● **WORK ORDER**: Using the data below, output the first line and every line after it up to and including the line containing "intros Ht H.", exactly as written and with nothing added.

● **DATA SHOWN**:

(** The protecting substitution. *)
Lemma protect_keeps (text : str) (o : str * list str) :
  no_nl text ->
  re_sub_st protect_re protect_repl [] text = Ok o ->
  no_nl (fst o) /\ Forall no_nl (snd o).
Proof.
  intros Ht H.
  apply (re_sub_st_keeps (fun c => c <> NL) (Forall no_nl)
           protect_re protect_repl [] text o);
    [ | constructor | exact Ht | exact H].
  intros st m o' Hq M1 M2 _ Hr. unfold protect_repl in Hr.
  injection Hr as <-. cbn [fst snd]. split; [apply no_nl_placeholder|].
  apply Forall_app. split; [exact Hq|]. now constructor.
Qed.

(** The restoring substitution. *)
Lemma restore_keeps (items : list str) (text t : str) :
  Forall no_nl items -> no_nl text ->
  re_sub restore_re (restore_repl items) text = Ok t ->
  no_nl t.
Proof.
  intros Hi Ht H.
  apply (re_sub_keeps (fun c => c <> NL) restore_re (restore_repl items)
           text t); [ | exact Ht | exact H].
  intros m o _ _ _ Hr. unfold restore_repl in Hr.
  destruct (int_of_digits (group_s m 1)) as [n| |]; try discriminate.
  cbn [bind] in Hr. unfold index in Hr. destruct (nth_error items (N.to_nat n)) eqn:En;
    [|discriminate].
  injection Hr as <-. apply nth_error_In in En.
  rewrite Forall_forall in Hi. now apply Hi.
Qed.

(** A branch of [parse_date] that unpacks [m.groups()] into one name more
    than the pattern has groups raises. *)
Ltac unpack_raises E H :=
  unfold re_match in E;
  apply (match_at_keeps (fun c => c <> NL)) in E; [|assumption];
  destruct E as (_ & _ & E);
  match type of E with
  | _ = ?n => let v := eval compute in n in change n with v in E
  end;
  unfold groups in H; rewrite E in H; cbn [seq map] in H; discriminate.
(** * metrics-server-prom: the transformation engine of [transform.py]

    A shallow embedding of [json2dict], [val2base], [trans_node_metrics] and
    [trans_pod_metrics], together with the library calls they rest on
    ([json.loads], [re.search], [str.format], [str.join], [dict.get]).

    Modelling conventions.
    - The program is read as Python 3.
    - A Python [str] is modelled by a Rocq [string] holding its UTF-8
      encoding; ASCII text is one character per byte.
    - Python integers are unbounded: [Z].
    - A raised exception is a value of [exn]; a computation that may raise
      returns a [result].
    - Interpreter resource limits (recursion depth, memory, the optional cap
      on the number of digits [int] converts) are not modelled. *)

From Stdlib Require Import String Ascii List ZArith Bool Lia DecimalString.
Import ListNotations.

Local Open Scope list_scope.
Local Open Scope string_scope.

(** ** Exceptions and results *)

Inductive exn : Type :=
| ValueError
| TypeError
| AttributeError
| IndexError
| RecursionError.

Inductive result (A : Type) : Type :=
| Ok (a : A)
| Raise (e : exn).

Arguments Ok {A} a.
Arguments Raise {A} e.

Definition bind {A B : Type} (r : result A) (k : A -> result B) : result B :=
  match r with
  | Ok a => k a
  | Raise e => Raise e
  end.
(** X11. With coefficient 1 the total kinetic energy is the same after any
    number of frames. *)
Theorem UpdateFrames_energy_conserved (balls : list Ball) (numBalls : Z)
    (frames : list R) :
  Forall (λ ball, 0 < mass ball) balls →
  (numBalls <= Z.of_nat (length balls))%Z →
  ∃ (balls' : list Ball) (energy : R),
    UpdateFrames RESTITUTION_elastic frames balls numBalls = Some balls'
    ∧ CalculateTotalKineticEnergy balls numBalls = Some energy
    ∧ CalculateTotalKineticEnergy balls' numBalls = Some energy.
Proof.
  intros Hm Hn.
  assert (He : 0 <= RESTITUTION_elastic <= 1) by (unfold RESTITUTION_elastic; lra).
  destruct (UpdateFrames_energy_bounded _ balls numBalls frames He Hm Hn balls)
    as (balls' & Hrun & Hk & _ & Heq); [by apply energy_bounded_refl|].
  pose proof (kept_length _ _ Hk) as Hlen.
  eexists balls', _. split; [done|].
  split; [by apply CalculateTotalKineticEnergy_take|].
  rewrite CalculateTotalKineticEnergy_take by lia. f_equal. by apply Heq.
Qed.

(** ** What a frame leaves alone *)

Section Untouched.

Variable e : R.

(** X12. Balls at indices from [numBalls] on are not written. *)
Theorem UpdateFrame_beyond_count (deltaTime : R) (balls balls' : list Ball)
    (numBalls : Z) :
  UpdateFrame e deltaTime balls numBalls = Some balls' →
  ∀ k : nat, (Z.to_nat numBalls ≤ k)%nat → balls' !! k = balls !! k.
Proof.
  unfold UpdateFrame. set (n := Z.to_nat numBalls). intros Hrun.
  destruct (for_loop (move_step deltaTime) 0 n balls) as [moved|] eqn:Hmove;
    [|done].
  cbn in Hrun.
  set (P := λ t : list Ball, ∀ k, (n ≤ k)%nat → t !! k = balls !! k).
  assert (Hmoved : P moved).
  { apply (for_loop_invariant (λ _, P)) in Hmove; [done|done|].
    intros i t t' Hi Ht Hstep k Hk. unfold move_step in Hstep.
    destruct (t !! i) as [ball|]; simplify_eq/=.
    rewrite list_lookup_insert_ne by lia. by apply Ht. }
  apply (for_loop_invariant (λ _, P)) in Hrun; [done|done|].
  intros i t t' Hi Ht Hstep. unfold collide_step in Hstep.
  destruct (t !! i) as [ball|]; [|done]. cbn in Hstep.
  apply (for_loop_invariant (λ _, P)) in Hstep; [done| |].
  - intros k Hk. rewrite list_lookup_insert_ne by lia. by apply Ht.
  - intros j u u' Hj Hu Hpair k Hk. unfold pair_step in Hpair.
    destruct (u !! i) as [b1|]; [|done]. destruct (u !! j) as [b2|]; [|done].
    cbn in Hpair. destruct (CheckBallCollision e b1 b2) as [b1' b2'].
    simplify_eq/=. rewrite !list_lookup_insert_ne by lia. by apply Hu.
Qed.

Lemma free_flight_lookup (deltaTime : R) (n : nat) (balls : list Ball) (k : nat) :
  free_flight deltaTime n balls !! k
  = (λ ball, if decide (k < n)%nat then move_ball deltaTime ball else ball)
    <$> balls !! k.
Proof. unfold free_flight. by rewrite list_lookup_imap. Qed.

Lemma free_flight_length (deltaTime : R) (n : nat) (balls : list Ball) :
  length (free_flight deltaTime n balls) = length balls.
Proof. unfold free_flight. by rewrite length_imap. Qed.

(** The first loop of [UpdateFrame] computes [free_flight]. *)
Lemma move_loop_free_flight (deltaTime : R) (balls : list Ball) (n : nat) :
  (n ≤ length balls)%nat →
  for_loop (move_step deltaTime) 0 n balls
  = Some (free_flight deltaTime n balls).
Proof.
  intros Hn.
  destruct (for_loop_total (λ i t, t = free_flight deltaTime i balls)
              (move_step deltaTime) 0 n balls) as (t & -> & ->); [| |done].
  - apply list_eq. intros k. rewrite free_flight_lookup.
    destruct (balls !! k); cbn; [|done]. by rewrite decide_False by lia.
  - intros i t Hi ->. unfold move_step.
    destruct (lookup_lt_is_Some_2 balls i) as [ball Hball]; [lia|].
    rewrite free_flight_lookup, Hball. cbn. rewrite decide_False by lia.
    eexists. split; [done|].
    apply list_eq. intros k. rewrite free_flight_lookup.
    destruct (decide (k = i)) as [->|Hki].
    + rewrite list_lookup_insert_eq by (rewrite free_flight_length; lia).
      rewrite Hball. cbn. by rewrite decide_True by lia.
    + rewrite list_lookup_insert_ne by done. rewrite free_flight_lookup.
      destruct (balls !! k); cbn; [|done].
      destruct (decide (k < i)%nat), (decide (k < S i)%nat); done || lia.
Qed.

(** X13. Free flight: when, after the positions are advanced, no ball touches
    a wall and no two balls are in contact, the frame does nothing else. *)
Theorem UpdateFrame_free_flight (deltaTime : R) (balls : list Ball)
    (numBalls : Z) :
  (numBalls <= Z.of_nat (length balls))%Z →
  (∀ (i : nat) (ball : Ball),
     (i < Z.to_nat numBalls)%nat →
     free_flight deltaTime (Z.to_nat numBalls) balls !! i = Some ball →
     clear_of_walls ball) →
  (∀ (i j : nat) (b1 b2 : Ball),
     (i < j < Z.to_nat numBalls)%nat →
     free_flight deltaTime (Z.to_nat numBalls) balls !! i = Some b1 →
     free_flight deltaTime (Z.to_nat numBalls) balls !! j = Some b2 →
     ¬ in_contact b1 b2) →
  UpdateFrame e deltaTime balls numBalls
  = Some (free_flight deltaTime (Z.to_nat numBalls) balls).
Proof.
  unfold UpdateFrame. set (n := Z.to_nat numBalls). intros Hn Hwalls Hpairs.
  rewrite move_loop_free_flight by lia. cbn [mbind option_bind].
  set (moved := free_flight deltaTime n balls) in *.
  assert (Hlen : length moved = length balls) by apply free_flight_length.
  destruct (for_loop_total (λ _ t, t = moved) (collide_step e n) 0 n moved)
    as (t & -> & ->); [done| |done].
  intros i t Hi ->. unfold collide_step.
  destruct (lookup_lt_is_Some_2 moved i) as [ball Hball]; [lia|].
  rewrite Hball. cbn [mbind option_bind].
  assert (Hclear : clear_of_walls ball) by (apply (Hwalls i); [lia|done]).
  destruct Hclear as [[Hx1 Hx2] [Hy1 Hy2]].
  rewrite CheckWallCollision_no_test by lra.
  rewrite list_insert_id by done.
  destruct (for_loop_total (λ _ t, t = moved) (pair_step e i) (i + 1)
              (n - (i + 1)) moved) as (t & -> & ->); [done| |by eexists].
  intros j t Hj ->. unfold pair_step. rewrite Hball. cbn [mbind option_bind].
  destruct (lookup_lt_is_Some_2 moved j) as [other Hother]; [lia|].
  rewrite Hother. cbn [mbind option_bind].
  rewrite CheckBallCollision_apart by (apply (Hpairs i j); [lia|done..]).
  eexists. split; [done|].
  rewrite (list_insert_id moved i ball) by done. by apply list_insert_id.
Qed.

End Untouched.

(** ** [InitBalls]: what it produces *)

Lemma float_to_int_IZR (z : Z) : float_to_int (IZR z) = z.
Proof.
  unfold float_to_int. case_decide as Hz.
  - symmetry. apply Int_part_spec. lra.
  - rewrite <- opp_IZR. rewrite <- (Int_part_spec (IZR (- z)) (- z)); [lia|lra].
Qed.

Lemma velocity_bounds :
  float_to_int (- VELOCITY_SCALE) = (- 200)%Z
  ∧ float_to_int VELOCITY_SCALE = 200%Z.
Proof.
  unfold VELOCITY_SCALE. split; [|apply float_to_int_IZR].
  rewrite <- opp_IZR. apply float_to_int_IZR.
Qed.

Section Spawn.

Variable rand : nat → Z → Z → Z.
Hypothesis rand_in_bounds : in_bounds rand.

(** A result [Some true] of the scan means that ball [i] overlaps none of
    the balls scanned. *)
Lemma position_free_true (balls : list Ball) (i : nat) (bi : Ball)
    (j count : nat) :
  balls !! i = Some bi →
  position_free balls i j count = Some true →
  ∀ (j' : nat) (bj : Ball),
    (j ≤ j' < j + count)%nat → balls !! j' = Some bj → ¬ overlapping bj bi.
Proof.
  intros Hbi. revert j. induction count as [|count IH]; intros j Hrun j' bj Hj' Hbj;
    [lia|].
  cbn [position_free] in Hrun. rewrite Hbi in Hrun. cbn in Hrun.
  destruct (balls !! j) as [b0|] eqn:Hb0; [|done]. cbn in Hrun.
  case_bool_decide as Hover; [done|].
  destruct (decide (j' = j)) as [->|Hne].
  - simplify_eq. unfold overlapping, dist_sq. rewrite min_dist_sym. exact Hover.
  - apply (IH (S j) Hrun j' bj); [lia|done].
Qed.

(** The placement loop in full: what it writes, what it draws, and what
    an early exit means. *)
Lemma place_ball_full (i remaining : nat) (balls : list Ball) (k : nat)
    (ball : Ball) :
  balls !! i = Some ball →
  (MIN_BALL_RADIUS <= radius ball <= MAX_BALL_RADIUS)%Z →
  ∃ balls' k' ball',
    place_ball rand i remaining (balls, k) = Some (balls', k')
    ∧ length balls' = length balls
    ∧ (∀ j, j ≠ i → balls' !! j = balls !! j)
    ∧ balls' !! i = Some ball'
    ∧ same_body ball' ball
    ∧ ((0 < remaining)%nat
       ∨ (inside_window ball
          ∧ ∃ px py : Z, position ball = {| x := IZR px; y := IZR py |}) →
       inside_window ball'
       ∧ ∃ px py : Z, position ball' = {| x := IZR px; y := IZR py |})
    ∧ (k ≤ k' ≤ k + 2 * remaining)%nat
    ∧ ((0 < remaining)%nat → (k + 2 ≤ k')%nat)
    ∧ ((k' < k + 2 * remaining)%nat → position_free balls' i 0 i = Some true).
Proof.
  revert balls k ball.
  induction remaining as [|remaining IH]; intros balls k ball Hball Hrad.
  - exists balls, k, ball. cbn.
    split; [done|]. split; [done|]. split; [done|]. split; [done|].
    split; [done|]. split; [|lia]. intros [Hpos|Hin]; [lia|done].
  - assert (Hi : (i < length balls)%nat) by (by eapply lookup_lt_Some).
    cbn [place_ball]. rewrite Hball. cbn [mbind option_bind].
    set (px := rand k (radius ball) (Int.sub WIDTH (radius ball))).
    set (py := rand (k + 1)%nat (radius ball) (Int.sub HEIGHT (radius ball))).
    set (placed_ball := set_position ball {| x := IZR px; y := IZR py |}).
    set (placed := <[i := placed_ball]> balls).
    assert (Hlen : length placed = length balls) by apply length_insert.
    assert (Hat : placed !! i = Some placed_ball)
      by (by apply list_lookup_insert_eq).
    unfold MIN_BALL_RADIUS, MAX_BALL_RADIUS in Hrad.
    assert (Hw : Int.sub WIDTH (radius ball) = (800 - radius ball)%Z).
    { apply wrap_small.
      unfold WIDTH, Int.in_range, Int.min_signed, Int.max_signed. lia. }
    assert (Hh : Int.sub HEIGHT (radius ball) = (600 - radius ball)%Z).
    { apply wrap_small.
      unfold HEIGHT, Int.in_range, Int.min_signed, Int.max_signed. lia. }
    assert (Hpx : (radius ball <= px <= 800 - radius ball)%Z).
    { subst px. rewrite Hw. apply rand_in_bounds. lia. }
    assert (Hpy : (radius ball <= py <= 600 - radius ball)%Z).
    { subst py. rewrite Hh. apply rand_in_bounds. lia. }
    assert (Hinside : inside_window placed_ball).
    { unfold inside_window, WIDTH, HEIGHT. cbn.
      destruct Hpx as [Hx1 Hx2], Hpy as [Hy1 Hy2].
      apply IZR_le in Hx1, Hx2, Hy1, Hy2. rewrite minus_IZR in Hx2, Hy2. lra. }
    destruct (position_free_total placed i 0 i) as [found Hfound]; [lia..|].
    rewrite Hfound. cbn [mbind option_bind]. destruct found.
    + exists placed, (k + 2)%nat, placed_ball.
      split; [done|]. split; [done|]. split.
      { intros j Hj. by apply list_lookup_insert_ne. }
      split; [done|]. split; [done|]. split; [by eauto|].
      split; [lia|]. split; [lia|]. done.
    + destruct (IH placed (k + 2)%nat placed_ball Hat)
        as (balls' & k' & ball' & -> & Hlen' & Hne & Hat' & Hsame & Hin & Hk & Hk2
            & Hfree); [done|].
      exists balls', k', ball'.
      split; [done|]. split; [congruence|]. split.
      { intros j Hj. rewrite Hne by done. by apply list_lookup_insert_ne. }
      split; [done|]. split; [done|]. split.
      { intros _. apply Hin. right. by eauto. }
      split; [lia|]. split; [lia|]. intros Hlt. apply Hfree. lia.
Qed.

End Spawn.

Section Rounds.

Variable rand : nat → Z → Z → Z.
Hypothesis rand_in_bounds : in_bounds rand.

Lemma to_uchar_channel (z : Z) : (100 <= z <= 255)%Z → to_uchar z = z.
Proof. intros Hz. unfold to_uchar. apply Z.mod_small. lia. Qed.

● **ANSWER TO THE PROBLEM**:
(** The protecting substitution. *)
Lemma protect_keeps (text : str) (o : str * list str) :
  no_nl text ->
  re_sub_st protect_re protect_repl [] text = Ok o ->
  no_nl (fst o) /\ Forall no_nl (snd o).
Proof.
  intros Ht H.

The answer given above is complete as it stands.